[[ Data under study open ]]

(** * TradingView -> IBKR bridge: the signal processor and its trade journal

    A shallow embedding of [src/app.py]: the trade-journal helpers
    ([log_new_trade], [update_trade_on_fill], [close_trade_in_db],
    [get_active_trade], [get_last_closed_trade]), the signal processor
    ([open_position], [close_position]), the fill sentry ([onExecDetails])
    and the Flask route [webhook].

    The journal is the [trades] table, a list of rows in insertion order,
    together with the write lock of the database file: no helper closes its
    connection when a statement raises, and the connection a failed INSERT
    leaves open keeps the file locked for writing until the garbage
    collector frees it.  The broker session [ib] is an external
    collaborator: it is an abstract state with the operations the source
    calls.  Python exceptions are a result value; effects that happened
    before an exception stay. *)

From Stdlib Require Import ZArith List String Ascii Bool Lia.
From Stdlib Require Import Floats.PrimFloat.
Import ListNotations.
Local Open Scope string_scope.
Local Open Scope list_scope.
Local Open Scope Z_scope.

Set Warnings "-register-all".

(** ** Python values *)

(** What [request.get_json] can hand to the route: the JSON values as
    Python objects.  A [str] is held as its sequence of bytes (UTF-8); a
    [dict] as its items, keys unique. *)
Inductive pyval : Type :=
| PyNone
| PyBool (b : bool)
| PyInt (n : Z)
| PyFloat (x : float)
| PyStr (s : string)
| PyList (xs : list pyval)
| PyDict (kvs : list (string * pyval)).

(** The exceptions the modelled code can meet. *)
Inductive exn : Type :=
| AttributeError          (* [.get] / [.replace] on an object without it *)
| IndexError              (* list index out of range *)
| TypeError               (* [float(None)], [float([..])] *)
| ValueError              (* [float("abc")] *)
| OverflowError           (* int too large for float / for SQLite *)
| SqlBindError            (* sqlite3: parameter of an unsupported type *)
| IntegrityError          (* sqlite3: NOT NULL constraint failed *)
| OperationalError        (* sqlite3: database is locked *)
| AssertionError          (* [Forex(pair)]: the pair has not six characters *)
| BadRequest              (* Flask: the request body is not JSON *)
| GatewayError (code : Z) (* anything the broker session raises *).

Inductive result (A : Type) : Type :=
| Ok (a : A)
| Raise (e : exn).
Arguments Ok {A} a.
Arguments Raise {A} e.

(** [bool(v)]: the truth value Python's [if v:] tests. *)
Definition py_truthy (v : pyval) : bool :=
  match v with
  | PyNone => false
  | PyBool b => b
  | PyInt n => negb (n =? 0)
  | PyFloat x => negb (PrimFloat.eqb x 0%float)
  | PyStr s => negb (String.eqb s "")
  | PyList xs => match xs with [] => false | _ :: _ => true end
  | PyDict kvs => match kvs with [] => false | _ :: _ => true end
  end.

(** [v == s] for a string literal [s]: only an equal [str] compares equal. *)
Definition py_eq_str (v : pyval) (s : string) : bool :=
  match v with
  | PyStr s' => String.eqb s' s
  | _ => false
  end.

Fixpoint assoc_get (kvs : list (string * pyval)) (key : string) : pyval :=
  match kvs with
  | [] => PyNone
  | (k, v) :: kvs' => if String.eqb k key then v else assoc_get kvs' key
  end.

(** [data.get(key)]: [None] for a missing key; an object that is no dict has
    no [get]. *)
Definition py_get (data : pyval) (key : string) : result pyval :=
  match data with
  | PyDict kvs => Ok (assoc_get kvs key)
  | _ => Raise AttributeError
  end.

(** [s.replace(c, '')] for a one-character [c]. *)
Fixpoint str_remove (c : ascii) (s : string) : string :=
  match s with
  | EmptyString => EmptyString
  | String a s' => if Ascii.eqb a c then str_remove c s' else String a (str_remove c s')
  end.

(** [c in s] for a one-character [c]. *)
Fixpoint str_contains (c : ascii) (s : string) : bool :=
  match s with
  | EmptyString => false
  | String a s' => Ascii.eqb a c || str_contains c s'
  end.

(** [l[i]] on a Python list: negative indexes count from the end, an index
    out of range raises [IndexError]. *)
Definition py_list_index {A : Type} (l : list A) (i : Z) : result A :=
  let n := Z.of_nat (List.length l) in
  let j := if 0 <=? i then i else i + n in
  if (0 <=? j) && (j <? n) then
    match nth_error l (Z.to_nat j) with
    | Some a => Ok a
    | None => Raise IndexError
    end
  else Raise IndexError.

(** The conversions of the Python runtime and of SQLite that the source
    relies on and does not define. *)
Class PyRuntime : Type := {
  (** [str.upper()] *)
  str_upper : string -> string;
  (** [float(n)] for an int: [None] is OverflowError *)
  float_of_int : Z -> option float;
  (** [float(s)] for a str: [None] is ValueError *)
  float_of_str : string -> option float;
  (** SQLite's text form of an INTEGER / a REAL (TEXT column affinity) *)
  sql_text_of_int : Z -> string;
  sql_text_of_real : float -> string;
  (** SQLite's INTEGER -> REAL conversion (REAL column affinity) *)
  sql_real_of_int : Z -> float;
  (** a text that looks like a number, as that number (REAL affinity) *)
  sql_real_of_text : string -> option float
}.

(** ** SQLite values and the [trades] table *)

Inductive sqlval : Type :=
| SNull
| SInt (n : Z)
| SReal (x : float)
| SText (s : string).

(** A float bound to a [?]: SQLite stores NaN as NULL. *)
Definition sql_real (x : float) : option float :=
  if PrimFloat.is_nan x then None else Some x.

(** How the [sqlite3] module binds a Python object to a [?]. *)
Definition sql_bind (v : pyval) : result sqlval :=
  match v with
  | PyNone => Ok SNull
  | PyBool b => Ok (SInt (if b then 1 else 0))
  | PyInt n =>
      if (- 2 ^ 63 <=? n) && (n <? 2 ^ 63) then Ok (SInt n) else Raise OverflowError
  | PyFloat x =>
      Ok match sql_real x with
         | Some y => SReal y
         | None => SNull
         end
  | PyStr s => Ok (SText s)
  | PyList _ => Raise SqlBindError
  | PyDict _ => Raise SqlBindError
  end.

(** What [dict(row)] gives back for a stored value. *)
Definition py_of_sql (v : sqlval) : pyval :=
  match v with
  | SNull => PyNone
  | SInt n => PyInt n
  | SReal x => PyFloat x
  | SText s => PyStr s
  end.

(** One row of [trades]; the columns of [init_db]'s CREATE TABLE.  The
    [timestamp] column (DEFAULT CURRENT_TIMESTAMP, never read) is left out.
    [signal] is TEXT NOT NULL, so a stored signal is always a text;
    [position_size] is REAL NOT NULL. *)
Record trade_row : Type := {
  id : Z;
  symbol : string;
  signal : string;
  position_size : sqlval;
  entry_order_id : option Z;
  tp_order_id : option Z;
  entry_price : option float;
  exit_price : option float;
  tp_price : sqlval;
  tp_hit : bool;
  closed : bool;
  sl_price : sqlval;
  sl_order_id : option Z
}.

Definition set_entry_price (p : float) (r : trade_row) : trade_row :=
  {| id := id r; symbol := symbol r; signal := signal r;
     position_size := position_size r; entry_order_id := entry_order_id r;
     tp_order_id := tp_order_id r; entry_price := sql_real p;
     exit_price := exit_price r; tp_price := tp_price r; tp_hit := tp_hit r;
     closed := closed r; sl_price := sl_price r; sl_order_id := sl_order_id r |}.

Definition set_tp_filled (p : float) (r : trade_row) : trade_row :=
  {| id := id r; symbol := symbol r; signal := signal r;
     position_size := position_size r; entry_order_id := entry_order_id r;
     tp_order_id := tp_order_id r; entry_price := entry_price r;
     exit_price := sql_real p; tp_price := tp_price r; tp_hit := true;
     closed := true; sl_price := sl_price r; sl_order_id := sl_order_id r |}.

Definition set_closed (r : trade_row) : trade_row :=
  {| id := id r; symbol := symbol r; signal := signal r;
     position_size := position_size r; entry_order_id := entry_order_id r;
     tp_order_id := tp_order_id r; entry_price := entry_price r;
     exit_price := exit_price r; tp_price := tp_price r; tp_hit := tp_hit r;
     closed := true; sl_price := sl_price r; sl_order_id := sl_order_id r |}.

(** [UPDATE trades SET ... WHERE cond] *)
Definition sql_update (cond : trade_row -> bool) (set : trade_row -> trade_row)
    (t : list trade_row) : list trade_row :=
  map (fun r => if cond r then set r else r) t.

[[ Data under study closed ]]

> [Work instructions] Your answer should be only a number: how many lines of the data above contain the string "values"?

> [Solution to this exercise] 3